Dalam konteks ini, yang disebut sebagai Pemimpin hanya mereka yang diangkat Allah sebagai Pemimpin yakni para Nabi dan Rasul. Secara Sosiologis, seorang pemimpin dapat diangkat atau dipilih oleh yang setara dengan system tertentu. Dalam sistem Kerjaan misalnya seorang Raja yang menjadi Pemimpin dapat diangkat atau ditunjuk oleh Raja sebelumnya.

Sementara dalam system demokrasi, seorang Pemimpin dapat diangkat melalui pemilihan atau musyawarah. Tentu saja, kepemimpinan yang diangkat lewat cara ini akan memiliki kualitas lebih rendah jika dibandingkan dengan Pemimpin yang diangkat oleh Allah SWT. Meskipun keyakinan semcam ini masih menjadi diskursus terutama dikalangan Rasionalis.

Lahirnya cara berfikir yang membenarkan pengangkatan setara, karena faktanya Kenabian telah berakhir, begitupun para Filsuf. Andai pun ditemukan adanya seorang Filsuf pada suatu wilayah, namun sistem yang dapat menjadikan Filsuf sebagai Pemimpin sudah sulit ditemukan.

Agar tidak terjebak, pada kekakuan logika tersebut, maka Konsep Pemimpin mesti dapat diperluas. Merujuk kepada, teori bahwa Allah SWT telah mengejawantahkan sifat dan asma-Nya kepada “Khalîfah”, seterusnya dibekali dengan pemahaman akan sistem alam semesta yang membuatnya layak menempati posisi sebagai wakil Allah di Bumi. Maka dalam tafsir yang lebih luas, hal ini dapat dipahami sebagai simbol sekaligus simulasi.

Artinya, bahwa setiap orang sebenarnya dapat menempati posisi “Khalîfah” jika padanya terdapat “Pengejawantahan “asmâullah”, adapaun keberadaan Nabi dan Rasul yang telah mengemban tugas kekhalifaan hanyalah sebatas simulasi, teladan, uswah, bagimana ‘kekhalifaan’ atau kepemimpinan tersebut dijalankan. Dalam konteks ini, dapat dipahami bahwa dari “asmâullah” dapat direduksi nilai-nilai yang genuine dan sacral, dan ketika nilai ini ditranformasikan ke dalam diri seorang manusia tanpa pembatasan apakah ia seorang “Nabi, Rasul, Wali dan Filsuf”, maka ia dapat menempati predikat “khalîfatullah”. Adapun nilai-nilai tersebut biasanya dikenal dengan Nilai-nilai Universal Kemanusiaan dan Nilai-nilai Luhur Sosial Kemasyarakatan.

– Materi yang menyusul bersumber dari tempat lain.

(* ===== verification/MapStore.v ===== *)
(** * The hash map of a partition

    Models [db/Map.h] and [db/MemDbStores.cpp].  A [Map] is a power-of-two number of
    [AVLTree] buckets that share the node and value heaps, each with a lock.  Calls run one
    at a time here (the locks' mutual exclusion is in [Sync]); a lock that an earlier call
    left taken blocks every later call on its bucket. *)

From S2P Require Import Prelude.
From S2P Require Import Utils.
From S2P Require Import Clock.
From S2P Require Import Counters.
From S2P Require Import Avl.
From S2P Require Import AvlTrees.
From S2P Require Import AvlOps.

Module Map.

Record t := mk {
  nodes : gmap positive Avl.AVLNode;
  datas : gmap positive Avl.payload;
  clock : option Z;
  buckets : list (option positive);
  locked : list bool;
  numberBuckets : Z;
  size : Z;
}.

Abbreviation M := (stM t).

(** [Map::Map(numberBuckets)]; [size] is value-initialised and never written again. *)
Definition make (clock : option Z) (numberBuckets : Z) : t :=
  let n := Utils.roundUpPowerOfTwo 32 numberBuckets in
  mk ∅ ∅ clock (replicate (Z.to_nat n) None) (replicate (Z.to_nat n) false) n 0.

(** [Map::calculateHash]. *)
Definition calculateHash `{Platform} (key : SimpleString.t) : outcome Z :=
  ofoldl (λ hashCode i,
    let! b := at_undef (SimpleString.data key) i in
    Ret (dbl_hash_step hashCode b i)) 0 (seq 0 (Z.to_nat (SimpleString.size key))).

(** Index of a hash's bucket and lock. *)
Definition index (m : t) (keyHash : Z) : nat :=
  Z.to_nat (Utils.optimizedModulePowerOfTwo 32 (numberBuckets m) keyHash).

(** Run code of [AVLTree] on the bucket of a hash ([Map::getBucket]). *)
Definition bucket_state (m : t) (root : option positive) : Avl.state :=
  Avl.mk_state (nodes m) (datas m) root (clock m).
Definition put_bucket (m : t) (i : nat) (s : Avl.state) : t :=
  mk (Avl.nodes s) (Avl.datas s) (Avl.clock s) (<[i:=Avl.root s]> (buckets m)) (locked m)
     (numberBuckets m) (size m).
Definition on_bucket {A} (keyHash : Z) (f : Avl.M A) : M A := λ m,
  let! root := at_undef (buckets m) (index m keyHash) in
  let! (s, a) := f (bucket_state m root) in
  Ret (put_bucket m (index m keyHash) s, a).

Definition set_lock (i : nat) (b : bool) (m : t) : t :=
  mk (nodes m) (datas m) (clock m) (buckets m) (<[i:=b]> (locked m)) (numberBuckets m) (size m).

(** [Map::lockRead]/[Map::unlockRead]: taken and given back by the same call. *)
Definition lockRead (keyHash : Z) : M () := λ m,
  let! b := at_throw (locked m) (index m keyHash) in
  if (b : bool) then Blocked else Ret (m, ()).
Definition unlockRead (keyHash : Z) : M () := mret ().

(** [Map::lockWrite]/[Map::unlockWrite]. *)
Definition lockWrite (keyHash : Z) : M () := λ m,
  let! b := at_throw (locked m) (index m keyHash) in
  if (b : bool) then Blocked else Ret (set_lock (index m keyHash) true m, ()).
Definition unlockWrite (keyHash : Z) : M () := λ m,
  Ret (set_lock (index m keyHash) false m, ()).

(** [Map::getNodeByKeyHash]. *)
Definition getNodeByKeyHash (keyHash : Z) : M (option positive) := on_bucket keyHash (Avl.get keyHash).

(** [Map::putData]. *)
Definition putData `{Platform} (key value : SimpleString.t) (timestamp : LamportClock.t)
    (strategy : LamportClock.UpdateClockStrategy) (requestFromNode : bool) : M (option Z) :=
  keyHash ← lift (calculateHash key);
  _ ← lockWrite keyHash;
  addResult ← on_bucket keyHash (Avl.addData key keyHash value timestamp strategy requestFromNode);
  _ ← unlockWrite keyHash;
  mret addResult.

(** The counter at a location of the value heap, updated. *)
Definition on_counter {A} (d : positive) (f : Counter.t → outcome (Counter.t * A)) : M A := λ m,
  match datas m !! d with
  | Some (Avl.CounterAVLNode c) =>
      let! (c', a) := f c in
      Ret (mk (nodes m) (<[d:=Avl.CounterAVLNode c']> (datas m)) (clock m) (buckets m) (locked m)
              (numberBuckets m) (size m), a)
  | _ => Undef
  end.

Definition get_map_node (l : positive) : M Avl.AVLNode := λ m,
  match nodes m !! l with Some n => Ret (m, n) | None => Undef end.

(** [Map::updateCounter]; the early return on a value that is not a counter does not
    release the lock. *)
Definition updateCounter `{Platform} (key : SimpleString.t) (selfNodeId nNodes : Z)
    (isIncrement : bool) : M (option Z) :=
  hash ← lift (calculateHash key);
  _ ← lockWrite hash;
  found ← getNodeByKeyHash hash;
  node ← (match found with
          | None => _ ← on_bucket hash (Avl.addCounter key hash selfNodeId nNodes);
                    getNodeByKeyHash hash
          | Some l => mret (Some l)
          end);
  match node with
  | None => λ _, Undef
  | Some l =>
      n ← get_map_node l;
      if decide (Avl.nodeType n = Avl.COUNTER) then
        newValue ← on_counter (Avl.data n) (if isIncrement then Counter.increment else Counter.decrement);
        _ ← unlockWrite hash;
        mret (Some newValue)
      else mret None
  end.

(** [Map::putCounter]. *)
Definition putCounter `{Platform} (key : SimpleString.t) (selfNodeId nNodes : Z) : M bool :=
  hash ← lift (calculateHash key);
  _ ← lockWrite hash;
  found ← getNodeByKeyHash hash;
  added ← (match found with
           | None => _ ← on_bucket hash (Avl.addCounter key hash selfNodeId nNodes); mret true
           | Some _ => mret false
           end);
  _ ← unlockWrite hash;
  mret added.

(** [Map::get]. *)
Definition get `{Platform} (key : SimpleString.t) : M (option Avl.MapEntry) :=
  hash ← lift (calculateHash key);
  _ ← lockRead hash;
  node ← getNodeByKeyHash hash;
  response ← (match node with
              | Some l => n ← get_map_node l; mret (Some (Avl.entry_of n))
              | None => mret None
              end);
  _ ← unlockRead hash;
  mret response.

(** [Map::remove]. *)
Definition remove `{Platform} (key : SimpleString.t) (timestamp : LamportClock.t)
    (strategy : LamportClock.UpdateClockStrategy) (checkTimestamps : bool) : M (option Z) :=
  hash ← lift (calculateHash key);
  _ ← lockWrite hash;
  removeResult ← on_bucket hash (Avl.removeData hash timestamp strategy checkTimestamps);
  _ ← unlockWrite hash;
  mret removeResult.

(** [Map::clear]. *)
Definition clear : M () := λ m,
  let! m := ofoldl (λ m i,
    let! b := at_undef (locked m) i in
    if (b : bool) then Blocked else
    let! root := at_undef (buckets m) i in
    let! (s, _) := Avl.clear (bucket_state m root) in
    Ret (put_bucket m i s)) m (seq 0 (Z.to_nat (numberBuckets m))) in
  Ret (m, ()).

(** [Map::contains]: takes no lock. *)
Definition contains `{Platform} (key : SimpleString.t) : M bool :=
  hash ← lift (calculateHash key);
  node ← getNodeByKeyHash hash;
  mret (bool_decide (is_Some node)).

(** [Map::getSize]. *)
Definition getSize (m : t) : Z := i32 (size m).

(** [BucketMapHashOrderedIterator]: the state is [actualBucket]. *)
Definition iterator_next (actualBucket : Z) : M (Z * list Avl.MapEntry) := λ m,
  let! root := at_throw (buckets m) (Z.to_nat actualBucket) in
  let! (s, entries) := Avl.getOrderedByHash (bucket_state m root) in
  Ret (m, (u32 (actualBucket + 1), entries)).
Definition iterator_hasNext (m : t) (actualBucket : Z) : bool := actualBucket <? numberBuckets m.
Definition iterator_totalSize (m : t) : Z := numberBuckets m.

End Map.

(** ** [MemDbStores] *)

Module MemDbStores.

Definition t := gmap Z Map.t.

(** [MemDbStores::initializeStoresMap]. *)
Definition initializeStoresMap (clock : option Z) (stores : t) (partitionsPerNode numberBuckets : Z) : t :=
  foldl (λ stores i, <[Z.of_nat i:=Map.make clock (u32 numberBuckets)]> stores) stores
    (seq 0 (Z.to_nat partitionsPerNode)).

Nilai-nilai Universal kemanusiaan setidaknya meliputi: Kebenaran, Keadilan, Kasih Sayang, Kesetaraan, Kehormatan, Martabat, Kemerdekaan, Perdamiana dan Kebijaksanaan. Sedangkan, nilai-nilai luhur sosial kemasyarakatan meliputi: Kejujuran, Keikhlasan, Kepedulian, Kebaikan, Kebijaksanaan, Keluesan. Nilai-nilai inilah sesungguhnya yang dapat direduksi dari “asmâullah” untuk kemudian dijadikan karakteristik “Pemimpin”. Sehingga, kepemimpinan sendiri adalah upaya pemeliharaan atau pelestarian nilai-nilai tersebut dalam kehidupan manusia dan dalam pengaturan alam semesta.

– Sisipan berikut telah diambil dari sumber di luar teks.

(* ===== verification/Messages.v ===== *)
(** * Requests and responses

    Models [messages/request/Request.cpp], [messages/request/RequestBuilder.cpp],
    [messages/response/Response.cpp], [messages/response/ResponseBuilder.cpp] and
    [messages/response/ErrorCode.h].  Arguments are a shared pointer to a vector, so they
    are an optional list; the builders return the values the setters accumulated. *)

From S2P Require Import Prelude.
From S2P Require Import Utils.
From S2P Require Import Clock.

(** [AuthenticationType]. *)
Inductive AuthenticationType := USER | NODE.

#[global] Instance AuthenticationType_eq_dec : EqDecision AuthenticationType.
Proof. solve_decision. Defined.

(** ** [OperationBody], [AuthenticationBody] and [Request] *)

Module OperationBody.

Record t := mk {
  args : option (list SimpleString.t);
  timestamp : Z;
  nodeId : Z;
  operatorNumber : Z;
  flag1 : bool;
  flag2 : bool;
}.

#[global] Instance eq_dec : EqDecision t.
Proof. solve_decision. Defined.

(** Dereferencing the vector of arguments. *)
Definition the_args (o : t) : outcome (list SimpleString.t) :=
  match args o with Some l => Ret l | None => Undef end.

(** [OperationBody::getTotalLength]. *)
Definition getTotalLength (o : t) (includesNodeId : bool) : outcome Z :=
  let totalLength := 0 in
  let totalLength := u32 (totalLength + 1) in
  let totalLength := u32 (totalLength + 8) in
  let totalLength := if includesNodeId then u32 (totalLength + 2) else totalLength in
  let! l := the_args o in
  Ret (foldl (λ totalLength arg, u32 (u32 (totalLength + 4) + SimpleString.size arg)) totalLength l).

(** [OperationBody::getArg]. *)
Definition getArg (o : t) (position : nat) : outcome SimpleString.t :=
  let! l := the_args o in at_throw l position.

(** [OperationBody::getArgOr]. *)
Definition getArgOr (o : t) (position : nat) (other : SimpleString.t) : outcome SimpleString.t :=
  let! l := the_args o in
  if decide (position < length l)%nat then at_throw l position else Ret other.

(** [OperationBody::getDoubleArgU64]. *)
Definition getDoubleArgU64 (o : t) (start : nat) : outcome Z :=
  let! a := getArg o start in
  let! part1 := SimpleString.to 4 false a in
  let! b := getArg o (start + 1) in
  let! part2 := SimpleString.to 4 false b in
  Ret (Z.lor (u64 (Z.shiftl part1 32)) part2).

(** [OperationBody::setArg]; writing at [end()] is undefined. *)
Definition setArg (o : t) (position : nat) (newArg : SimpleString.t) : outcome t :=
  let! l := the_args o in
  let set l := mk (Some l) (timestamp o) (nodeId o) (operatorNumber o) (flag1 o) (flag2 o) in
  if decide (length l < position)%nat then Ret (set (l ++ [newArg]))
  else let! _ := at_undef l position in Ret (set (<[position:=newArg]> l)).

(** [OperationBody::operator==]; the vectors are compared by address ([same_args]). *)
Definition eqb (a b : t) (same_args : bool) : bool :=
  (timestamp a =? timestamp b) && (nodeId a =? nodeId b)
  && (operatorNumber a =? operatorNumber b)
  && Bool.eqb (flag1 a) (flag1 b) && Bool.eqb (flag2 a) (flag2 b) && same_args.

End OperationBody.

Module AuthenticationBody.

Record t := mk { authKey : bytes; flag1 : bool; flag2 : bool }.

(** [AuthenticationBody::getTotalLength]. *)
Definition getTotalLength (a : t) : Z := u32 (1 + Z.of_nat (length (authKey a))).

End AuthenticationBody.

Module Request.

Record t := mk {
  authentication : AuthenticationBody.t;
  operation : OperationBody.t;
  requestNumber : Z;
  authenticationType : AuthenticationType;
}.

(** [Request::getTotalLength]. *)
Definition getTotalLength (r : t) : outcome Z :=
  let! opLength := OperationBody.getTotalLength (operation r)
                     (AuthenticationBody.flag1 (authentication r)) in
  Ret (u32 (4 + AuthenticationBody.getTotalLength (authentication r) + opLength)).

End Request.

(** ** [RequestBuilder] *)

Module RequestBuilder.

Record t := mk {
  _authKey : bytes;
  _authFlag1 : bool;
  _authFlag2 : bool;
  _requestNumber : Z;
  _operatorNumber : Z;
  _operatorFlag1 : bool;
  _operatorFlag2 : bool;
  _nodeId : Z;
  _timestamp : Z;
  _args : list SimpleString.t;
}.

(** [RequestBuilder::builder]; [_operatorNumber] has no initial value in the code. *)
Definition builder : t := mk [] false false 0 0 false false 0 0 [].

Definition authKey (k : bytes) (b : t) : t :=
  mk k (_authFlag1 b) (_authFlag2 b) (_requestNumber b) (_operatorNumber b) (_operatorFlag1 b)
     (_operatorFlag2 b) (_nodeId b) (_timestamp b) (_args b).
Definition authFlag2 (v : bool) (b : t) : t :=
  mk (_authKey b) (_authFlag1 b) v (_requestNumber b) (_operatorNumber b) (_operatorFlag1 b)
     (_operatorFlag2 b) (_nodeId b) (_timestamp b) (_args b).
Definition auth (k : bytes) (f1 f2 : bool) (b : t) : t :=
  mk k f1 f2 (_requestNumber b) (_operatorNumber b) (_operatorFlag1 b) (_operatorFlag2 b)
     (_nodeId b) (_timestamp b) (_args b).
Definition requestNumber (n : Z) (b : t) : t :=
  mk (_authKey b) (_authFlag1 b) (_authFlag2 b) n (_operatorNumber b) (_operatorFlag1 b)
     (_operatorFlag2 b) (_nodeId b) (_timestamp b) (_args b).
Definition operatorNumber (n : Z) (b : t) : t :=
  mk (_authKey b) (_authFlag1 b) (_authFlag2 b) (_requestNumber b) n (_operatorFlag1 b)
     (_operatorFlag2 b) (_nodeId b) (_timestamp b) (_args b).
Definition operatorFlag1 (v : bool) (b : t) : t :=
  mk (_authKey b) (_authFlag1 b) (_authFlag2 b) (_requestNumber b) (_operatorNumber b) v
     (_operatorFlag2 b) (_nodeId b) (_timestamp b) (_args b).
Definition operatorFlag2 (v : bool) (b : t) : t :=
  mk (_authKey b) (_authFlag1 b) (_authFlag2 b) (_requestNumber b) (_operatorNumber b)
     (_operatorFlag1 b) v (_nodeId b) (_timestamp b) (_args b).
Definition timestamp (v : Z) (b : t) : t :=
  mk (_authKey b) (_authFlag1 b) (_authFlag2 b) (_requestNumber b) (_operatorNumber b)
     (_operatorFlag1 b) (_operatorFlag2 b) (_nodeId b) v (_args b).
(** [RequestBuilder::selfNode] also marks the request as a node's. *)
Definition selfNode (v : Z) (b : t) : t :=
  mk (_authKey b) true (_authFlag2 b) (_requestNumber b) (_operatorNumber b)
     (_operatorFlag1 b) (_operatorFlag2 b) v (_timestamp b) (_args b).
Definition args (l : list SimpleString.t) (b : t) : t :=
  mk (_authKey b) (_authFlag1 b) (_authFlag2 b) (_requestNumber b) (_operatorNumber b)
     (_operatorFlag1 b) (_operatorFlag2 b) (_nodeId b) (_timestamp b) l.
Definition addArg (a : SimpleString.t) (b : t) : t := args (_args b ++ [a]) b.
(** [RequestBuilder::addDoubleArg]: the high and the low 32 bits as two arguments. *)
Definition addDoubleArg (a : Z) (b : t) : t :=
  let part1 := u32 (Z.shiftr a 32) in
  let part2 := Z.land (u32 a) 0xFFFFFFFF in
  args (_args b ++ [SimpleString.fromNumber 4 part1; SimpleString.fromNumber 4 part2]) b.

(** [RequestBuilder::buildOperationBody]. *)
Definition buildOperationBody (b : t) : OperationBody.t :=
  OperationBody.mk (Some (_args b)) (_timestamp b) (_nodeId b) (_operatorNumber b)
    (_operatorFlag1 b) (_operatorFlag2 b).

(** [RequestBuilder::build]. *)
Definition build (b : t) : Request.t :=
  Request.mk (AuthenticationBody.mk (_authKey b) (_authFlag1 b) (_authFlag2 b))
    (buildOperationBody b) (_requestNumber b) USER.

End RequestBuilder.

(** ** [ErrorCode], [Response] and [ResponseBuilder] *)

Module ErrorCode.
Definition AUTH_ERROR : Z := 0.
Definition UNKNOWN_KEY : Z := 1.
Definition UNKNOWN_OPERATOR : Z := 2.
Definition ALREADY_REPLICATED : Z := 3.
Definition NOT_AUTHORIZED : Z := 4.
Definition INVALID_NODE_STATE : Z := 5.
Definition INVALID_PARTITION : Z := 6.
Definition INVALID_CALL : Z := 7.
Definition SYNC_OP_LOG_EOF : Z := 8.
Definition UNFIXABLE_CORRUPTED_OPLOG_SEGMENT : Z := 9.
Definition CAS_FAILED : Z := 10.
Definition NODE_NOT_FOUND : Z := 11.
Definition INVALID_TYPE : Z := 12.
End ErrorCode.

Module Response.

Record t := mk {
  isSuccessful : bool;
  errorCode : Z;
  timestamp : LamportClock.t;
  requestNumber : Z;
  responseValue : SimpleString.t;
}.

(** [Response::getTotalLength]. *)
Definition getTotalLength (r : t) : Z :=
  u32 (4 + 8 + 2 + 1 + (if 0 <? SimpleString.size (responseValue r)
                        then 4 + SimpleString.size (responseValue r) else 4)).

(** [Response::hasErrorCode]. *)
Definition hasErrorCode (r : t) (errorCodeToCheck : Z) : bool :=
  Z.land (Z.shiftr (errorCode r) 1) errorCodeToCheck =? errorCodeToCheck.

(** [Response::getResponseValueAtOffset]. *)
Definition getResponseValueAtOffset (r : t) (initOffset size : nat) : outcome SimpleString.t :=
  SimpleString.fromPointer (drop initOffset (SimpleString.data (responseValue r))) size.

(** [Response::success] and [Response::error]. *)
Definition success_value (response : SimpleString.t) (timestamp : LamportClock.t) : t :=
  mk true 0 timestamp 0 response.
Definition success (timestamp : LamportClock.t) : t := mk true 0 timestamp 0 SimpleString.empty.
Definition error (errorCode : Z) : t := mk false errorCode (LamportClock.mk 0 0) 0 SimpleString.empty.
Definition error_to (errorCode requestNumber : Z) (timestamp : LamportClock.t) : t :=
  mk false errorCode timestamp requestNumber SimpleString.empty.

End Response.

Module ResponseBuilder.

Record t := mk {
  _responseValue : list SimpleString.t;
  _requestNumber : Z;
  _timestamp : LamportClock.t;
  _errorCode : Z;
  _isSuccessful : bool;
}.

Definition builder : t := mk [] 0 (LamportClock.mk 0 0) 0 false.

Definition timestamp (v : LamportClock.t) (b : t) : t :=
  mk (_responseValue b) (_requestNumber b) v (_errorCode b) (_isSuccessful b).
(** [LamportClock{0, timestampCounter}] is (node, counter). *)
Definition timestampCounter (v : Z) (b : t) : t :=
  mk (_responseValue b) (_requestNumber b) (LamportClock.mk v 0) (_errorCode b) (_isSuccessful b).
Definition error (code : Z) (b : t) : t :=
  mk (_responseValue b) (_requestNumber b) (_timestamp b) code false.
Definition success (b : t) : t :=
  mk (_responseValue b) (_requestNumber b) (_timestamp b) (_errorCode b) true.
Definition requestNumber (n : Z) (b : t) : t :=
  mk (_responseValue b) n (_timestamp b) (_errorCode b) (_isSuccessful b).
Definition isSuccessful (v : bool) (errorCodeIfUnsuccessful : Z) (b : t) : t :=
  mk (_responseValue b) (_requestNumber b) (_timestamp b)
     (if v then _errorCode b else errorCodeIfUnsuccessful) v.
Definition value (v : SimpleString.t) (b : t) : t :=
  mk (_responseValue b ++ [v]) (_requestNumber b) (_timestamp b) (_errorCode b) (_isSuccessful b).
Definition valueIfSuccessful (isSuccess : bool) (v : SimpleString.t) (b : t) : t :=
  if isSuccess then value v b else b.
Definition values (l : list SimpleString.t) (b : t) : t :=
  mk l (_requestNumber b) (_timestamp b) (_errorCode b) (_isSuccessful b).

(** [ResponseBuilder::buildResponseValue]; without a value it is the [int] 0. *)
Definition buildResponseValue (b : t) : outcome SimpleString.t :=
  match _responseValue b with
  | [] => Ret (SimpleString.fromNumber 4 0)
  | [v] => Ret v
  | l => SimpleString.fromSimpleStrings l
  end.

(** [ResponseBuilder::build]. *)
Definition build (b : t) : outcome Response.t :=
  let! v := buildResponseValue b in
  Ret (Response.mk (_isSuccessful b) (_errorCode b) (_timestamp b) (_requestNumber b) v).

End ResponseBuilder.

Nilai-nilai ini semestinya bersemayam dalam jiwa para pemimpin seterusnya termanifestasi dalam cara befirkir, bertutur kata, berperilaku hingga saat memutuskan sebagaimana yang dipentaskan para Nabi dan Filsuf. Hingga kemudian, ketika nilai-nilai ini sudah tidak ditemukan lagi bersemayam pada diri manusia, maka ia kembali dilepaskan yang seterusnya disusun dalam bentuk teori-teori, atauran-aturan hukum yang harus dipedomani oleh siapapun yang dipercaya untuk memimpin. Dalam konteks ini, nilai-nilai kepemimpinan sudah terpisah dari yang menduduki posisi Pemimpin, sehingga yang diharapkan dari seorang pemimpin hanyalah komitmennya untuk dapat mematuhi aturan-aturan yang ditetapkan sebagai instrument terpeliharanya pengejawantahan nilai-nilai dalam kehidupan.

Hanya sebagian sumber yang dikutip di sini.